Previously Fitbit wearables used active minutes to measure the intensity of your workout. You were given active minutes for every moment you move, irrespective of your workout intensity. Heart rate was not taken into consideration in active minutes.
On the other hand, in active Zone Minutes, you were given heart rate points based on your intensity/heart rate zone. This is more effective in assessing your overall fitness compared with active zone minutes.
This means that all activity is not equal. You get more heart rate points for the activities that raise your heart rate to the cardiac zone or peak zone.
How Fitbit Calculates Active Zone Minutes?
Fitbit uses four different heart rate zones to calculate active heart rate points. The heart rate zones are as follows,
Resting heart rate zone
This is the basic reading to calculate the other three heart rate zones. This basic heart rate zone varies from person to person.
With PurePulse heart rate tracking, Fitbit automatically calculates the resting heart rate zone based on a person’s age and cardiovascular health. So, the resting heart rate zone also varies as the person ages.
The Fat Burn, Cardio, and Peek are the other three zones Fitbit used to calculate heart rate zone minutes.
|Heart Rate Zone||Calculations||Active Zone Minutes||Exercises|
|Fat Burn||Resting HR+40% Heart Rate Reserve||1||Brisk Walking, Dancing, Gardening, etc.|
|Cardio||Resting HR+ 60% Heart Rate Reserve||2||Cycling, hiking, etc.|
|Peak||Resting Heart Rate+ 85% Heart Rate Reserve||2||Mountain clamping, cycling, running with weight, etc.|
You will be awarded one Active Zone Minutes for Fat Burn Zone, and you will get two active minutes for reaching Cardio and Peek Zones.
For example, if you want to achieve the World Health Organization recommended 150 active minutes, you have to earn 30 active zone credits per day.

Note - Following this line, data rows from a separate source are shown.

(** * BOXY reader (mne/io/boxy/boxy.py): a shallow embedding

    The development follows the reader top-down:
    - [Py]       the Python and NumPy primitives the reader leans on
                 (substring test, [rsplit], [int], [str], [repr], slices,
                 [range], [arange], indexing with wrap-around);
    - [Re]       the three regular expressions of the reader, each written
                 as the matcher its backtracking semantics amounts to;
    - [Eff]      exceptions and the I/O trace (console, [glob], [open]);
    - [Boxy]     [RawBOXY.__init__] and [RawBOXY._read_segment_file];
    - the properties of the reader.

    Strings are sequences of 8-bit characters; the character classes \w and \d
    are the ASCII ones.  Floating point values are kept abstract
    (class [FloatModel]): the reader only parses, copies and truncates them. *)

From Stdlib Require Import String Ascii List ZArith Lia Bool Arith.
From Stdlib Require Import DecimalString DecimalNat DecimalZ.
Import ListNotations.

Local Open Scope string_scope.
Local Open Scope list_scope.

(* ================================================================= *)
(** ** Python primitives *)

Module Py.

(** [needle in hay] on strings. *)
Fixpoint contains (needle hay : string) : bool :=
  String.prefix needle hay ||
  match hay with
  | EmptyString => false
  | String _ t => contains needle t
  end.

(** [s.rsplit(' ')]: split at every space (no [maxsplit] is given, so the
    direction of the split does not matter). *)
Fixpoint rsplit_space (s : string) : list string :=
  match s with
  | EmptyString => [EmptyString]
  | String c t =>
      if Ascii.eqb c " "%char then EmptyString :: rsplit_space t
      else match rsplit_space t with
           | [] => [String c EmptyString]
           | p :: ps => String c p :: ps
           end
  end.

(** [l[0]] on the result of a split, which is never empty. *)
Definition item0 (l : list string) : string := hd EmptyString l.

Definition is_digit (c : ascii) : bool :=
  let n := nat_of_ascii c in (48 <=? n)%nat && (n <=? 57)%nat.

Definition is_alpha (c : ascii) : bool :=
  let n := nat_of_ascii c in
  ((65 <=? n)%nat && (n <=? 90)%nat) || ((97 <=? n)%nat && (n <=? 122)%nat).

(** \w *)
Definition is_word (c : ascii) : bool :=
  is_digit c || is_alpha c || Ascii.eqb c "_"%char.

(** Characters stripped by [int()] around its argument. *)
Definition is_space (c : ascii) : bool :=
  let n := nat_of_ascii c in
  ((9 <=? n)%nat && (n <=? 13)%nat) || ((28 <=? n)%nat && (n <=? 32)%nat).

Definition digit_val (c : ascii) : Z := Z.of_nat (nat_of_ascii c) - 48.

(** Longest prefix whose characters satisfy [p], and the rest. *)
Fixpoint span (p : ascii -> bool) (s : string) : string * string :=
  match s with
  | EmptyString => (EmptyString, EmptyString)
  | String c t =>
      if p c then let (a, b) := span p t in (String c a, b)
      else (EmptyString, s)
  end.

Definition is_empty (s : string) : bool :=
  match s with EmptyString => true | _ => false end.

Fixpoint lstrip (s : string) : string :=
  match s with
  | String c t => if is_space c then lstrip t else s
  | EmptyString => EmptyString
  end.

Fixpoint string_rev (s : string) : string :=
  match s with
  | EmptyString => EmptyString
  | String c t => string_rev t ++ String c EmptyString
  end.

Definition strip (s : string) : string :=
  string_rev (lstrip (string_rev (lstrip s))).

(** Decimal digits with single underscores between them, as [int()] accepts. *)
Fixpoint int_digits (acc : Z) (after_digit : bool) (s : string) : option Z :=
  match s with
  | EmptyString => if after_digit then Some acc else None
  | String c t =>
      if is_digit c then int_digits (10 * acc + digit_val c) true t
      else if Ascii.eqb c "_"%char
           then if after_digit then int_digits acc false t else None
           else None
  end.

(** [int(s)] for a string [s], base 10; [None] stands for [ValueError]. *)
Definition int (s : string) : option Z :=
  match strip s with
  | String "+" t => int_digits 0 false t
  | String "-" t => option_map Z.opp (int_digits 0 false t)
  | t => int_digits 0 false t
  end.

(** [str(n)] for integers. *)
Definition str_nat (n : nat) : string := NilEmpty.string_of_uint (Nat.to_uint n).
Definition str_Z (z : Z) : string := NilEmpty.string_of_int (Z.to_int z).

(** [range(n)] *)
Definition range (n : Z) : list nat := seq 0 (Z.to_nat n).

(** [l[i]] for a non-negative index; [None] stands for [IndexError]. *)
Definition get {A} (l : list A) (i : nat) : option A := nth_error l i.
(** C10, as the code has it: a table that [parse_tm] returns has at least
    one state.  The token stream starts with the [RIGHT] of the implicit
    prefix and ends with the token that the zero of the implicit suffix
    ends, which is [RIGHT], [LEFT] or [STOP]; these are two actions, and
    state 0, the target of every body of at most one token, exists with
    the first of them, a move to the right, as its [action0]. *)
Theorem parse_tm_has_state_0 (tm : string) (sts : list state) :
  parse_tm tm = Done sts →
  (1 ≤ length sts)%nat
  ∧ (∃ tokens mid last,
       tm_tokens tm = Done tokens
       ∧ tokens = RIGHT :: mid ++ [last]
       ∧ is_terminator last = true
       ∧ (2 ≤ count_actions tokens 0)%nat)
  ∧ (∃ st, sts !! 0%nat = Some st ∧ direction_to_move (action0 st) = 1).
Proof.
  intros H. destruct (parse_tm_Done _ _ H) as (tokens & Htok & Hc & Hlen & Hacts).
  destruct (tm_tokens_two_actions _ _ Htok) as (mid & last & -> & Hlast & H2).
  split; [lia |]. split; [by exists (RIGHT :: mid ++ [last]), mid, last |].
  destruct (Hacts 0%nat [] RIGHT eq_refl) as (st & Hst & _ & Hout).
  exists st. split; [done |].
  apply body_outcome_Done in Hout as [Hdir _]. done.
Qed.

Lemma parse_tm_has_state_0_witness :
  (1 ≤ length [State 0 (Action 0 1 (Some 0%nat)) (Action 0 (-1) (Some 0%nat))])%nat
  ∧ (∃ tokens mid last,
       tm_tokens "1" = Done tokens
       ∧ tokens = RIGHT :: mid ++ [last]
       ∧ is_terminator last = true
       ∧ (2 ≤ count_actions tokens 0)%nat)
  ∧ (∃ st, [State 0 (Action 0 1 (Some 0%nat)) (Action 0 (-1) (Some 0%nat))]
             !! 0%nat = Some st
           ∧ direction_to_move (action0 st) = 1).
Proof. apply (parse_tm_has_state_0 "1"). reflexivity. Defined.

(** C10 as it is worded fails: the action that the implicit suffix ends is
    not always a move to the right.  The specification "1" is accepted and
    its second action, which the zero of the suffix ends, is a move to the
    left. *)
Lemma suffix_action_not_right :
  ¬ (∀ tm sts tokens,
       parse_tm tm = Done sts → tm_tokens tm = Done tokens →
       (1 ≤ length sts)%nat
       ∧ head tokens = Some RIGHT ∧ last tokens = Some RIGHT).
Proof.
  intros H.
  destruct (H "1"%string _ [RIGHT; LEFT] eq_refl eq_refl) as (_ & _ & Hlast).
  discriminate Hlast.
Qed.

(** * Properties of the execution engine *)

(** ** Buffers *)

Lemma is_cell_not_NUL (c : ascii) : is_cell c → Ascii.eqb c NUL = false.
Proof. by intros [-> | [-> | ->]]. Qed.

Lemma c_str_cells (cells rest : list ascii) :
  Forall is_cell cells → c_str (cells ++ NUL :: rest) = Some cells.
Proof.
  induction 1 as [|c cells Hc _ IH]; simpl; [done |].
  by rewrite (is_cell_not_NUL c Hc), IH.
Qed.

Lemma blit_middle (a b c src : list ascii) :
  length b = length src →
  blit (a ++ b ++ c) (Z.of_nat (length a)) src = Done (a ++ src ++ c).
Proof.
  intros Hlen. unfold blit.
  destruct (Z.ltb_spec (Z.of_nat (length a)) 0); [lia |].
  destruct (Z.ltb_spec (Z.of_nat (length (a ++ b ++ c)))
              (Z.of_nat (length a) + Z.of_nat (length src))) as [Hlt | _].
  { rewrite !length_app in Hlt. lia. }
  simpl. rewrite Nat2Z.id. f_equal.
  rewrite take_app_length. f_equal. f_equal.
  rewrite drop_app_add'; [| done]. rewrite <- Hlen. by rewrite drop_app_length.
Qed.

Lemma tape_wf_length (tp : list ascii) (len : nat) :
  tape_wf tp len → length tp = S len.
Proof. intros (cells & -> & <- & _). rewrite length_app. simpl. lia. Qed.

(** The expansion to the left: [tape_expansion_amt] blanks before the cells. *)
Lemma expand_left (cells : list ascii) (amt : nat) (cs : option nat)
    (ix rel mn mx : Z) (stp : nat) :
  Forall is_cell cells → ix < 0 →
  expand (Locals (cells ++ [NUL]) (length cells) amt cs ix rel mn mx stp)
  = Done (Locals (replicate amt blank ++ cells ++ [NUL])
            (length cells + amt) (amt * 2) cs (ix + Z.of_nat amt) rel mn mx stp).
Proof.
  intros Hcells Hix. unfold expand. simpl.
  destruct (Z.ltb_spec ix 0); [| lia].
  unfold fill, strcpy. rewrite c_str_cells by done.
  replace (replicate (length cells + amt + 1) NUL)
    with ([] ++ replicate amt NUL ++ replicate (length cells + 1) NUL).
  2:{ simpl. rewrite <- replicate_add. f_equal. lia. }
  rewrite (blit_middle [] _ _ (replicate amt blank))
    by (by rewrite !length_replicate).
  simpl.
  replace (replicate amt blank ++ replicate (length cells + 1) NUL)
    with (replicate amt blank ++ replicate (length cells + 1) NUL ++ [])
    by (by rewrite app_nil_r).
  replace (Z.of_nat amt) with (Z.of_nat (length (replicate amt blank))) at 1
    by (by rewrite length_replicate).
  rewrite blit_middle.
  2:{ rewrite length_replicate, length_app. simpl. lia. }
  simpl. rewrite app_nil_r. done.
Qed.

(** The expansion to the right: [tape_expansion_amt] blanks after the cells. *)
Lemma expand_right (cells : list ascii) (amt : nat) (cs : option nat)
    (ix rel mn mx : Z) (stp : nat) :
  Forall is_cell cells → 0 ≤ ix →
  expand (Locals (cells ++ [NUL]) (length cells) amt cs ix rel mn mx stp)
  = Done (Locals (cells ++ replicate amt blank ++ [NUL])
            (length cells + amt) (amt * 2) cs ix rel mn mx stp).
Proof.
  intros Hcells Hix. unfold expand. simpl.
  destruct (Z.ltb_spec ix 0); [lia |].
  unfold fill, strcpy. rewrite c_str_cells by done.
  replace (replicate (length cells + amt + 1) NUL)
    with ([] ++ replicate (length cells + 1) NUL ++ replicate amt NUL).
  2:{ simpl. rewrite <- replicate_add. f_equal. lia. }
  rewrite (blit_middle [] _ _ (cells ++ [NUL])).
  2:{ rewrite length_replicate, length_app. simpl. lia. }
  simpl.
  replace ((cells ++ [NUL]) ++ replicate amt NUL)
    with (cells ++ replicate amt NUL ++ [NUL]).
  2:{ rewrite <- app_assoc. f_equal.
      change [NUL] with (replicate 1 NUL). rewrite <- !replicate_add.
      f_equal. lia. }
  rewrite (blit_middle cells _ _ (replicate amt blank))
    by (by rewrite !length_replicate).
  simpl.
  rewrite store_Done.
  2:{ rewrite !length_app, length_replicate. simpl. lia. }
  simpl. do 2 f_equal.
  replace (Z.to_nat (Z.of_nat (length cells) + Z.of_nat amt))
    with (length cells + (length (replicate amt blank) + 0))%nat
    by (rewrite length_replicate; lia).
  rewrite insert_app_r, insert_app_r. done.
Qed.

In addition to that, you will get credited additional Active Heart Rate (AHR) zones whenever you touch fat burn, cardio, or peak heart rate zones during the day-to-day activities.

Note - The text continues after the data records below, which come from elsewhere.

(** * The Consul FSM and the state store behind it

    A shallow embedding of [consul/fsm.go] (the finite state machine that the
    replicated log drives) together with the data it moves around.

    Layout of the development:
    - [structs]: the records of package [structs] that the FSM decodes,
      applies and persists;
    - [StateStoreAPI]: the interface of package [consul/state] as the FSM
      calls it; the FSM is embedded over any implementation of it;
    - the FSM itself: [Apply] and its per-message handlers, [Persist] and
      [Restore];
    - [state_store]: a model of the state store;
    - the properties. *)

From stdpp Require Import gmap strings list fin_maps sorting pretty.
From Stdlib Require Import ZArith Lia.

Open Scope string_scope.
Open Scope Z_scope.

(** ** Package [structs] *)

(** Go's [error] values are compared to [nil] only; an error is its message. *)
Definition error := string.

(** Indexes are [uint64]. *)
Definition uint64_mod : Z := 2 ^ 64.

Record Node := {
  node_Node : string;
  node_Address : string;
  node_CreateIndex : Z;
  node_ModifyIndex : Z
}.

Record NodeService := {
  svc_ID : string;
  svc_Service : string;
  svc_Tags : list string;
  svc_Address : string;
  svc_Port : Z;
  svc_CreateIndex : Z;
  svc_ModifyIndex : Z
}.

Record HealthCheck := {
  chk_Node : string;
  chk_CheckID : string;
  chk_Name : string;
  chk_Status : string;
  chk_Notes : string;
  chk_Output : string;
  chk_ServiceID : string;
  chk_ServiceName : string;
  chk_CreateIndex : Z;
  chk_ModifyIndex : Z
}.

Record DirEntry := {
  de_LockIndex : Z;
  de_Key : string;
  de_Flags : Z;
  de_Value : list Z;
  de_Session : string;
  de_CreateIndex : Z;
  de_ModifyIndex : Z
}.

Record Session := {
  sess_ID : string;
  sess_Name : string;
  sess_Node : string;
  sess_Checks : list string;
  sess_LockDelay : Z;
  sess_Behavior : string;
  sess_TTL : string;
  sess_CreateIndex : Z;
  sess_ModifyIndex : Z
}.

Record ACL := {
  acl_ID : string;
  acl_Name : string;
  acl_Type : string;
  acl_Rules : string;
  acl_CreateIndex : Z;
  acl_ModifyIndex : Z
}.

(** [state_store.Tombstone] *)
Record Tombstone := {
  ts_Key : string;
  ts_Index : Z
}.

Record RegisterRequest := {
  rr_Datacenter : string;
  rr_Node : string;
  rr_Address : string;
  rr_Service : option NodeService;
  rr_Check : option HealthCheck;
  rr_Checks : list HealthCheck
}.

Record DeregisterRequest := {
  dr_Datacenter : string;
  dr_Node : string;
  dr_ServiceID : string;
  dr_CheckID : string
}.

(** The operation names are Go strings; a request can carry any string. *)
Definition KVSSet_op : string := "set".
Definition KVSDelete_op : string := "delete".
Definition KVSDeleteCAS_op : string := "delete-cas".
Definition KVSDeleteTree_op : string := "delete-tree".
Definition KVSCAS_op : string := "cas".
Definition KVSLock_op : string := "lock".
Definition KVSUnlock_op : string := "unlock".
Definition SessionCreate_op : string := "create".
Definition SessionDestroy_op : string := "destroy".
Definition ACLSet_op : string := "set".
Definition ACLForceSet_op : string := "force-set".
Definition ACLDelete_op : string := "delete".
Definition TombstoneReap_op : string := "reap".

Record KVSRequest := {
  kr_Datacenter : string;
  kr_Op : string;
  kr_DirEnt : DirEntry
}.

Record SessionRequest := {
  sr_Datacenter : string;
  sr_Op : string;
  sr_Session : Session
}.

Record ACLRequest := {
  ar_Datacenter : string;
  ar_Op : string;
  ar_ACL : ACL
}.

Record TombstoneRequest := {
  tr_Datacenter : string;
  tr_Op : string;
  tr_ReapIndex : Z
}.

#[global] Instance Node_eq_dec : EqDecision Node.
Proof. solve_decision. Defined.
#[global] Instance NodeService_eq_dec : EqDecision NodeService.
Proof. solve_decision. Defined.
#[global] Instance HealthCheck_eq_dec : EqDecision HealthCheck.
Proof. solve_decision. Defined.
#[global] Instance DirEntry_eq_dec : EqDecision DirEntry.
Proof. solve_decision. Defined.
#[global] Instance Session_eq_dec : EqDecision Session.
Proof. solve_decision. Defined.
#[global] Instance ACL_eq_dec : EqDecision ACL.
Proof. solve_decision. Defined.
#[global] Instance Tombstone_eq_dec : EqDecision Tombstone.
Proof. solve_decision. Defined.
#[global] Instance RegisterRequest_eq_dec : EqDecision RegisterRequest.
Proof. solve_decision. Defined.

(** Modelled from the spec: [structs.IgnoreUnknownTypeFlag], declared in
    package [structs] which is outside the excerpt.  The message type is one
    byte and the flag is its high bit. *)
Definition IgnoreUnknownTypeFlag : Z := 128.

Even five minutes of activity, you can earn one or two active zone credits based on your activity zone. It is a huge advantage of the AHR zone over Active Minutes.
Because you will not get any active minutes for the first 10 minutes of any activity as the wearable device considers it as a warm-up period.
To explain these brand-new metrics further, I will give you one more example.
I had heard people saying that “yesterday when I walked for 30 minutes, I did not get any active zone minutes. On the other hand, when I walked 15 minutes today, I earned 25 active minutes”.
This is simply because your zone active minutes are directly related to activity intensity. If you work out harder, you will get more points. In the same way, you will get 2X points if you touch Cardio Zones or Peek Zone.
So, we can say that a more intensive workout means more active zone minutes.
In the above example, she or he may walk at a slower pace so that the heart rate might remain within the resting heart rate zone. So, Fitbit will not award you any points here.
However, on the same day, she or he might have walked faster and reached Fat burn Zone and then Cardio Zone or Peak Zone to get a total of 25 zone minutes.
How to Count Active Zone Minutes with Fitbit Charge 4?
Active Zone Minutes is now available on many Fitbit wearables such as Fitbit Versa Series, Inspire 2, Luxe, Charge 4 and Charge 5, and Fitbit Sense.
Now the Fitbit will accurately track your heart rate and give you a vibration when you move from one zone to another zone.
This way Fitbit continuously motivates you by displaying a progress bar on your weekly active minute goals. This helps you to work harder to achieve your active zone credits.
The default daily active zone minutes goal for Fitbit wearables is 22 minutes. You can easily increase or decrease it in the settings.
Frequently Asked Questions and Answers
Now let us have a look at some FAQs about Active Zone Minutes.
Are Fitbit active zone Minutes accurate?
The Active Zone Minutes measured by the Fitbit are accurate. It uses many factors such as your heart rate, the type of activity you do, and workout intensity to calculate how much time should be spent in active zones.
How do active zone minutes work on Fitbit?
When you elevate your heart rate into a fat burn zone, cardio, or Peak zone, you earn Fitbit Active Zone minutes. If you spend one minute of Fat burn zone, you are awarded one active zone minute whereas when you spend one minute on cardio or peak zone, you are awarded 2 active zone minutes.
Will 10000 steps help lose weight?
No. 10000 steps a day won’t help you lose weight. 10,000 steps are just a goal that people can aim at every day. It depends on your workout intensity not the number of steps that you take to lose weight.
In a nutshell, Active Zone credits are directly related to your workout intensity and are not associated with the duration of an activity.
Also, you do not need to work out a long time to achieve WHO or AHA recommended heart rate goals every week. Thirty minutes of workout per day is enough to hit the weekly target.
I think this article on Fitbit Active Zone Minutes was helpful for you in understanding and achieving your Active Zone Minute target efficiently.